Set aside writing time every day. Don’t turn on the TV when you get home – even if Homeland is showing that night. The black box just sucks up creativity and spare moments. If you’re struggling with a novel sometimes writing in a different place can help. Being at the same desk, hour after hour, isn’t always conducive to great work. Find a library or coffee shop and take a notebook, a printout of your script and write ideas/read over what you’ve written. (If you can find a library near you then hurrah, they are an endangered species.)
Cut back your sentences until they bleed.
Apply bottom to seat of chair – and FINISH IT!

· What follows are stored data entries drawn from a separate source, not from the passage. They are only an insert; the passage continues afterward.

(** X7. Only a human override ever halts the layer: after a call to
    [execute_commands], returned from or left by an exception, the layer
    is halted exactly when it was halted before or one of the three
    override flags is up; a lethal, child, weapon or identity refusal
    leaves it running, and so does an exception. The answer, if there is
    one, reports a halt exactly when the call has brought one about. The
    violation log gains the violation the registry returns, and nothing
    when it returns none, when it raises or when the layer was halted
    already. *)
Theorem only_a_human_override_halts :
  forall (self : EmbodimentLayer) (cmds : list CommandDict),
    let r := execute_commands self cmds in
    _halted (fst r)
    = _halted self || _check_human_override (get_current_state self) /\
    (forall answer, snd r = Returned answer ->
       halted answer
       = negb (_halted self)
         && _check_human_override (get_current_state self)) /\
    _undeliberable_violations (fst r)
    = (_undeliberable_violations self
       ++ if _halted self then []
          else match check_all cmds (get_current_state self) with
               | Returned (Some v) => [v]
               | _ => []
               end)%list.
Proof.
  intros self cmds r. subst r. unfold execute_commands.
  destruct (_halted self) eqn:Hh.
  { cbn [fst snd orb negb andb]. rewrite app_nil_r.
    split; [exact Hh|]. split; [|reflexivity].
    intros answer E. inversion E. reflexivity. }
  cbn [orb negb andb].
  destruct (_check_human_override (get_current_state self)) eqn:Hov.
  { rewrite (check_all_override cmds _ Hov). cbn.
    split; [reflexivity|]. split; [|reflexivity].
    intros answer E. inversion E. reflexivity. }
  destruct (check_all cmds (get_current_state self)) as [[v|]|e] eqn:Hc.
  - rewrite (check_all_response cmds _ v Hc), Hov. cbn.
    split; [exact Hh|]. split; [|reflexivity].
    intros answer E. inversion E. reflexivity.
  - destruct (execute_loop_keeps cmds self []) as (_ & K4 & _ & _ & K7).
    destruct (execute_loop self [] cmds) as [after [rs|e]];
      cbn [fst snd] in *; rewrite app_nil_r.
    + split; [congruence|]. split; [|exact K4].
      intros answer E. inversion E. reflexivity.
    + split; [congruence|]. split; [|exact K4]. discriminate.
  - cbn [fst snd]. rewrite app_nil_r.
    split; [exact Hh|]. split; [discriminate | reflexivity].
Qed.

Lemma halted_after_clear (self : EmbodimentLayer) (cmds : list CommandDict) :
  _halted (fst (execute_commands (clear_halt self) cmds)) = false /\
  forall answer,
    snd (execute_commands (clear_halt self) cmds) = Returned answer ->
    halted answer = false.
Proof.
  unfold execute_commands. cbn [_halted clear_halt].
  destruct (check_all cmds (get_current_state (clear_halt self)))
    as [[v|]|e] eqn:Hc.
  - rewrite (check_all_response cmds _ v Hc).
    cbn [_check_human_override get_current_state environment clear_halt
         _environment human_override stop_commanded emergency_stop].
    cbn. split; [reflexivity|]. intros answer E. inversion E. reflexivity.
  - destruct (execute_loop_keeps cmds (clear_halt self) [])
      as (_ & _ & _ & _ & K7).
    destruct (execute_loop (clear_halt self) [] cmds) as [after [rs|e]];
      cbn [fst snd] in *; (split; [exact K7|]).
    + intros answer E. inversion E. reflexivity.
    + discriminate.
  - cbn. split; [reflexivity | discriminate].
Qed.

(** X8. [clear_halt] puts a halted layer back to work and changes
    nothing else: the counters, the motor state, the entities and the
    violation log are as before.  The next command list is not answered
    by a halt and does not leave the layer halted, whether the call
    returns or raises; an answer that is no refusal holds one result for
    each command. *)
Theorem clear_halt_resumes_operation :
  forall (self : EmbodimentLayer) (cmds : list CommandDict),
    let fresh := clear_halt self in
    let r := execute_commands fresh cmds in
    (_commands_executed fresh = _commands_executed self /\
     _commands_rejected fresh = _commands_rejected self /\
     _motor_state fresh = _motor_state self /\
     _detected_entities fresh = _detected_entities self /\
     _undeliberable_violations fresh = _undeliberable_violations self) /\
    is_halted fresh = false /\
    _halted (fst r) = false /\
    (forall answer, snd r = Returned answer ->
       halted answer = false /\
       (blocked answer = false ->
        List.length (results answer) = List.length cmds)).
Proof.
  intros self cmds fresh r. subst r fresh.
  split; [repeat split|]. split; [reflexivity|].
  destruct (halted_after_clear self cmds) as [Hh Ha].
  split; [exact Hh|].
  intros answer E. split; [apply Ha; exact E|].
  intros Hb. unfold execute_commands in E. cbn [_halted clear_halt] in E.
  destruct (check_all cmds (get_current_state (clear_halt self)))
    as [[v|]|e].
  - destruct (response (undeliberable v)); cbn [snd] in E;
      inversion E; subst answer; discriminate.
  - destruct (execute_loop (clear_halt self) [] cmds) as [after [rs|e]] eqn:L;
      cbn [snd] in E; [|discriminate].
    inversion E; subst answer. cbn [results].
    destruct (execute_loop_returned (_virtual (clear_halt self)) cmds
                (clear_halt self) [] after rs eq_refl L) as (_ & Hm & _).
    cbn [map app] in Hm.
    apply (f_equal (@List.length Value)) in Hm.
    rewrite !length_map in Hm. exact Hm.
  - discriminate.
Qed.

(** X8 on test 2e: the layer halted by the override, once cleared,
    speaks again. *)
Lemma clear_halt_resumes_operation_witness :
  let halted_layer :=
    fst (execute_commands
           (with_environment (init create_default_embodiment)
              Scenario.child_at_kerb_stopped.(Embodiment.environment))
           [speak (VStr "Hello")]) in
  let r := execute_commands (clear_halt halted_layer)
             [speak (VStr "Hello")] in
  is_halted halted_layer = true /\
  _halted (fst r) = false /\
  forall answer, snd r = Returned answer ->
    halted answer = false /\
    (blocked answer = false -> List.length (results answer) = 1%nat).
Proof.
  intros halted_layer r.
  split; [vm_compute; reflexivity|].
  apply (clear_halt_resumes_operation halted_layer [speak (VStr "Hello")]).
Defined.



(** *** Behind the default capability model *)

(** What the validation returns is the flag of [Capability]. *)
Lemma move_returned (self : VirtualEmbodiment) (cmd : CommandDict)
    (b : bool) :
  _validate_move_command self cmd = Returned b ->
  b = Capability._validate_move_command self cmd.
Proof.
  unfold _validate_move_command, Capability._validate_move_command.
  destruct (Py.get String.eqb cmd "target") as [[|x|s|tgt]|];
    try (intros H; inversion H; reflexivity).
  destruct (_ || _); [intros H; inversion H; reflexivity|].
  destruct (negb _); [intros H; inversion H; reflexivity|].
  destruct (2 <=? _)%nat; [|intros H; inversion H; reflexivity].
  intros H. apply bind_returned in H. destruct H as (d2 & Hd & H).
  apply squared_distance_returned in Hd. subst d2.
  inversion H. cbn [andb]. destruct (Py.gt _ _); reflexivity.
Qed.

Lemma validate_returned (self : VirtualEmbodiment) (cmd : CommandDict)
    (b : bool) :
  validate_command self cmd = Returned b ->
  b = Capability.validate_command self cmd.
Proof.
  unfold validate_command, Capability.validate_command, is_type.
  destruct (negb (truthy _)); [intros H; inversion H; reflexivity|].
  destruct (find_actuator self _) as [a|];
    [|intros H; inversion H; reflexivity].
  destruct (negb (forallb _ _)); [intros H; inversion H; reflexivity|].
  destruct (negb (check_params a cmd)); [intros H; inversion H; reflexivity|].
  destruct (Value_eqb _ (VStr "MOVE")).
  - intros H. apply bind_returned in H. destruct H as (valid & Hv & H).
    apply move_returned in Hv. rewrite <- Hv. cbn [andb].
    destruct (negb valid); [inversion H; reflexivity|].
    destruct (_ && _); inversion H; reflexivity.
  - cbn [bind negb andb].
    destruct (_ && _); intros H; inversion H; reflexivity.
Qed.

Lemma within_bounds_moderate (tgt : list Q) :
  within_bounds tgt (fst _get_operating_bounds) (snd _get_operating_bounds)
  = true ->
  moderate tgt = true.
Proof.
  intros H. unfold moderate. apply forallb_forall. intros x Hx.
  apply In_nth_error in Hx. destruct Hx as [i Hi].
  destruct (CapabilityFacts.within_bounds_nth tgt _ _ H i x Hi) as [Hlo Hhi].
  apply Qle_bool_iff.
  assert (Hb : - (100) <= x /\ x <= 100).
  { destruct i as [|[|[|[|i]]]];
      cbn [nth fst snd _get_operating_bounds] in Hlo, Hhi; split; lra. }
  eapply Qle_trans; [apply Qabs_Qle_condition; exact Hb|].
  vm_compute. discriminate.
Qed.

Make sure you have something to write about. A lot of first novels are never finished because they run out of steam after a few chapters. Your story needs momentum. Have you done your research? Do you know where the plot is going?

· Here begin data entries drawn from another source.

(** * vite-ember-ssr-server: sandbox loader, visit pipeline and supervisor

    A shallow embedding of the server-side rendering engine, one module
    per source file or concern:
    - [Js]: the JavaScript values the code tests for truthiness;
    - [SsrPaths]: src/utils/ssr-paths.js;
    - [PackageName], [SsrSchema]: the whitelisted [require];
    - [EmberAppLoader]: import resolution, linking and [buildApp];
    - [RegExpCodec]: src/regexp.js;
    - [Json], [Shoebox]: the shoebox and the host's JSON functions;
    - [Queue], [VisitResult], [Visit], [EmberSsr]: the pool and a visit;
    - [Supervisor]: index.js and the worker's message handler.
    The modules whose names end in [Facts] hold what is proved of them.

    JavaScript strings that only carry paths, specifiers and log lines are
    [string]; the modules that look at individual UTF-16 code units use
    lists of code units. *)

From Stdlib Require Import List String Ascii Bool Arith ZArith NArith Lia.
From Stdlib Require Import DecimalString.
Import ListNotations.
Open Scope string_scope.

(** ** JavaScript values and truthiness *)

Module Js.

(** The primitive values that reach the code modelled here.  A property
    that is absent from an object reads as [Undefined]. *)
Inductive value : Type :=
| Undefined
| Null
| Bool (b : bool)
| Num (n : Z)
| Str (s : string).

(** ToBoolean. *)
Definition truthy (v : value) : bool :=
  match v with
  | Undefined | Null => false
  | Bool b => b
  | Num n => negb (n =? 0)%Z
  | Str s => negb (s =? "")
  end.

(** [a || b]. *)
Definition or (a b : value) : value := if truthy a then a else b.

(** [!v]. *)
Definition not (v : value) : bool := negb (truthy v).

(** What a JavaScript computation ends in: a value or a thrown error. *)
Inductive completion (E A : Type) : Type :=
| Return (a : A)
| Throw (e : E).
Arguments Return {E A} a.
Arguments Throw {E A} e.

End Js.

(** ** src/utils/ssr-paths.js *)

Module SsrPaths.
Import Js.

(** The object destructured by [setPaths]. *)
Record options : Type := mkOptions {
  o_distPath : value;
  o_clientPath : value;
  o_ssrPath : value
}.

Record t : Type := mkPaths {
  distPath : value;
  clientPath : value;
  ssrPath : value;
  hasPath : bool
}.

(** [setPaths({ distPath, clientPath, ssrPath } = {})], on an object. *)
Definition setPaths (o : options) : t :=
  {| distPath := o_distPath o;
     clientPath := or (or (o_clientPath o) (o_distPath o)) (o_ssrPath o);
     ssrPath := or (or (o_ssrPath o) (o_distPath o)) (o_clientPath o);
     hasPath := truthy (or (or (o_distPath o) (o_clientPath o)) (o_ssrPath o)) |}.

(** What a caller may pass where the options object is expected. *)
Inductive arg : Type :=
| ArgUndefined
| ArgNull
| ArgObject (o : options).

Inductive error : Type :=
| TypeError_destructure_null.

(** [constructor(options) { this.setPaths(options); }]: the default [{}]
    replaces [undefined] only; destructuring [null] throws. *)
Definition construct (a : arg) : completion error t :=
  match a with
  | ArgUndefined => Return (setPaths (mkOptions Undefined Undefined Undefined))
  | ArgNull => Throw TypeError_destructure_null
  | ArgObject o => Return (setPaths o)
  end.

(** What [SsrPaths.from] receives. *)
Inductive from_arg : Type :=
| FromPrimitive (v : value)
| FromObject (o : options).

(** [static from(ssrPaths)]. *)
Definition from (a : from_arg) : completion error t :=
  match a with
  | FromPrimitive (Str s) =>
      if truthy (Str s)
      then construct (ArgObject (mkOptions (Str s) Undefined Undefined))
      else construct ArgNull
  | FromPrimitive _ => construct ArgNull
  | FromObject o => construct (ArgObject o)
  end.

(** "Provided": the operand of [||] is taken only when it is truthy. *)
Definition provided (v : value) : Prop := truthy v = true.

End SsrPaths.

(** ** The sandbox's effects

    Code running for a sandbox build has two effects that the properties
    below observe: module code gets run (through the host's [require] or
    through [module.evaluate()] of the vm), and lines are written to the
    console.  Both are kept in a [world] that is threaded through. *)

Module Effects.

Inductive error : Type :=
| Error_ (message : string)                 (* new Error(message) *)
| TypeError (message : string)
| HostError (code : string) (message : string). (* thrown by Node, with .code *)

Record world : Type := mkWorld {
  loaded : list string;    (* modules whose code was run, oldest first *)
  console : list string    (* console.log lines, oldest first *)
}.

Definition empty_world : world := mkWorld [] [].

Inductive outcome (A : Type) : Type :=
| Done (a : A)
| Thrown (e : error)
| OutOfFuel.
Arguments Done {A} a.
Arguments Thrown {A} e.
Arguments OutOfFuel {A}.

Definition M (A : Type) : Type := world -> outcome A * world.

Definition ret {A} (a : A) : M A := fun w => (Done a, w).

Definition throw {A} (e : error) : M A := fun w => (Thrown e, w).

Definition bind {A B} (m : M A) (k : A -> M B) : M B :=
  fun w =>
    match m w with
    | (Done a, w') => k a w'
    | (Thrown e, w') => (Thrown e, w')
    | (OutOfFuel, w') => (OutOfFuel, w')
    end.

(** [try { m } catch (e) { h e }]. *)
Definition try_catch {A} (m : M A) (h : error -> M A) : M A :=
  fun w =>
    match m w with
    | (Thrown e, w') => h e w'
    | r => r
    end.

Definition lift {A} (c : Js.completion error A) : M A :=
  match c with
  | Js.Return a => ret a
  | Js.Throw e => throw e
  end.

Definition run_code (module : string) : M unit :=
  fun w => (Done tt, mkWorld (loaded w ++ [module]) (console w)).

Definition console_log (line : string) : M unit :=
  fun w => (Done tt, mkWorld (loaded w) (console w ++ [line])).

Declare Scope sandbox_scope.
Delimit Scope sandbox_scope with sandbox.
Notation "x <- m ;; k" := (bind m (fun x => k))
  (at level 61, m at next level, right associativity) : sandbox_scope.
Notation "m ;;; k" := (bind m (fun _ => k))
  (at level 61, right associativity) : sandbox_scope.

End Effects.

(** ** The host: Node's path, fs and module services

    Everything the loader asks of Node is a field of [host]; what is
    proved of the loader holds for every host. *)

Module Host.
Import Js Effects.

(** What an evaluated script exports under the name [createSsrApp]. *)
Inductive export : Type :=
| ExportMissing                 (* undefined: no such export *)
| ExportNull
| ExportFunction (app : string) (* a function; calling it yields [app] *)
| ExportOther (truthy : bool).  (* any other value *)

Record host : Type := mkHost {
  path_dirname : string -> string;
  path_resolve : string -> string -> string;
  path_normalize : string -> string;
  (** [statSync(p, { throwIfNoEntry: false })?.isFile()], as a boolean *)
  stat_isFile : string -> bool;
  (** [require.resolve(specifier)] of the server's own module *)
  require_resolve : string -> completion error string;
  (** [resolve.sync(name, { basedir })] *)
  resolve_sync : string -> string -> completion error string;
  (** [require(id)]: runs the module and returns its exports (named here
      by a handle) *)
  host_require : string -> completion error string;
  (** [readFile(path)] then [new vm.SourceTextModule(source, ...)]: the
      specifiers the module imports, in order *)
  read_module : string -> completion error (list string);
  (** [module.evaluate()] then [module.namespace?.createSsrApp] *)
  evaluate_module : string -> completion error export
}.

End Host.

(** ** src/utils/get-package-name.js *)

Module PackageName.

(** [s.split(sep)] for a one-character separator. *)
Fixpoint split (sep : ascii) (s : string) : list string :=
  match s with
  | EmptyString => [EmptyString]
  | String c rest =>
      if Ascii.eqb c sep then EmptyString :: split sep rest
      else match split sep rest with
           | [] => [String c EmptyString]
           | p :: ps => String c p :: ps
           end
  end.

(** [parts[i]] inside a string concatenation: a missing element prints as
    ["undefined"]. *)
Definition part (parts : list string) (i : nat) : string :=
  nth i parts "undefined".

Definition starts_with_at (modulePath : string) : bool :=
  match modulePath with
  | String c _ => Ascii.eqb c "@"
  | EmptyString => false
  end.

Definition getPackageName (modulePath : string) : string :=
  let parts := split "/" modulePath in
  if starts_with_at modulePath
  then part parts 0 ++ "/" ++ part parts 1
  else part parts 0.

End PackageName.

(** ** src/ssr-schema.js: the whitelisted require *)

Module SsrSchema.
Import Js Effects Host PackageName.
Local Open Scope sandbox_scope.

(** [array.indexOf(x)] on an array of strings. *)
Fixpoint indexOf_from (i : Z) (xs : list string) (x : string) : Z :=
  match xs with
  | [] => (-1)%Z
  | y :: ys => if (y =? x)%string then i else indexOf_from (i + 1)%Z ys x
  end.

Definition indexOf (xs : list string) (x : string) : Z := indexOf_from 0 xs x.

(** The error thrown for a package that is not on the whitelist: it names
    the specifier and the package. *)
Definition ModuleNotAllowedError (moduleName packageName : string) : error :=
  Error_ ("Unable to require module '" ++ moduleName
          ++ "' in EmberSsr because its package '" ++ packageName
          ++ "' was not explicitly allowed in 'ssrDependencies' in your package.json.").

Definition is_module_not_found (e : error) : bool :=
  match e with
  | HostError code _ => (code =? "MODULE_NOT_FOUND")%string
  | _ => false
  end.

(** [require(id)] of the host: the module's code runs. *)
Definition require (H : host) (id : string) : M string :=
  run_code id ;;; lift (host_require H id).

(** The function returned by [buildWhitelistedRequire(whitelist, ssrPath)]. *)
Definition sandboxRequire (H : host) (whitelist : list string) (ssrPath : string)
           (moduleName : string) : M string :=
  let packageName := getPackageName moduleName in
  let isWhitelisted := (indexOf whitelist packageName >? -1)%Z in
  if isWhitelisted then
    try_catch
      (resolvedModulePath <- lift (resolve_sync H moduleName ssrPath) ;;
       require H resolvedModulePath)
      (fun error =>
         if is_module_not_found error then require H moduleName
         else throw error)
  else
    throw (ModuleNotAllowedError moduleName packageName).

End SsrSchema.

(** ** src/ember-app.js: the module loader and the sandbox build *)

Module EmberAppLoader.
Import Js Effects Host.
Local Open Scope sandbox_scope.

(** One entry of [attempts]. *)
Record attempt : Type := mkAttempt {
  file : option string;
  ext : option string
}.

Definition attempts : list attempt :=
  [ mkAttempt None None;
    mkAttempt (Some "index.js") None;
    mkAttempt None (Some ".mjs");
    mkAttempt None (Some ".js") ].

(** The body of the loop up to [statSync]: [attemptPath] for one attempt.
    [if (attempt.file)] and [if (attempt.ext)] test for a non-empty
    string. *)
Definition attemptPath (H : host) (resolvedPath : string) (a : attempt) : string :=
  let p :=
    match file a with
    | Some f => if truthy (Str f) then path_resolve H resolvedPath f else resolvedPath
    | None => resolvedPath
    end in
  match ext a with
  | Some e => if truthy (Str e) then p ++ e else p
  | None => p
  end.

(** The [for (const attempt of attempts)] loop: [foundPath] when it
    breaks, [None] when it runs out. *)
Fixpoint findPath (H : host) (resolvedPath : string) (todo : list attempt)
  : option string :=
  match todo with
  | [] => None
  | a :: rest =>
      let p := attemptPath H resolvedPath a in
      if stat_isFile H p then Some p else findPath H resolvedPath rest
  end.

Definition resolveImport (H : host) (specifier importerPath : string)
  : completion error string :=
  if negb (String.prefix "." specifier) then require_resolve H specifier
  else
    let resolvedPath :=
      path_normalize H (path_resolve H (path_dirname H importerPath) specifier) in
    match findPath H resolvedPath attempts with
    | Some foundPath =>
        if truthy (Str foundPath) then Return foundPath
        else require_resolve H specifier
    | None => require_resolve H specifier
    end.

(** [module.evaluate()]: the module's code runs in the sandbox context. *)
Definition evaluate (H : host) (identifier : string) : M export :=
  run_code identifier ;;; lift (evaluate_module H identifier).

(** [buildScript(filePath, context, link, importModuleDynamically)]: reads
    and compiles the file, then [module.link(link)] calls [link] for every
    static import, with the module itself as [referencingModule].
    [link(specifier, referencingModule)] resolves the specifier against
    [referencingModule?.identifier || defaultBase], builds that script
    and evaluates it.  The import graph may be cyclic, hence the fuel. *)
Fixpoint buildScript (H : host) (defaultBase : string) (fuel : nat)
         (filePath : string) : M unit :=
  match fuel with
  | O => fun w => (OutOfFuel, w)
  | S fuel' =>
      specifiers <- lift (read_module H filePath) ;;
      (fix links (todo : list string) : M unit :=
         match todo with
         | [] => ret tt
         | specifier :: rest =>
             let base := if truthy (Str filePath) then filePath else defaultBase in
             identifier <- lift (resolveImport H specifier base) ;;
             buildScript H defaultBase fuel' identifier ;;;
             evaluate H identifier ;;;
             links rest
         end) specifiers
  end.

Don’t wait for inspiration to strike. Write every day. Choose a time of day when your mind is at its freshest and don’t squander a minute of it. It’s your sacred time. Switch off your phone and email. Build a routine around your writing time. I have recently sold a debut novel written entirely on a commuter train – 45 minutes every morning. Be realistic about how long it’s going to take. Most first novels take at least a year.
Don’t be afraid of making mistakes. Most writers have a few unfinished novels in their bottom drawer. If you get stuck after a few chapters, perhaps you should start something else. Not every idea is worth finishing.
Set a target of how many words you think you can realistically write per week – and stick to it.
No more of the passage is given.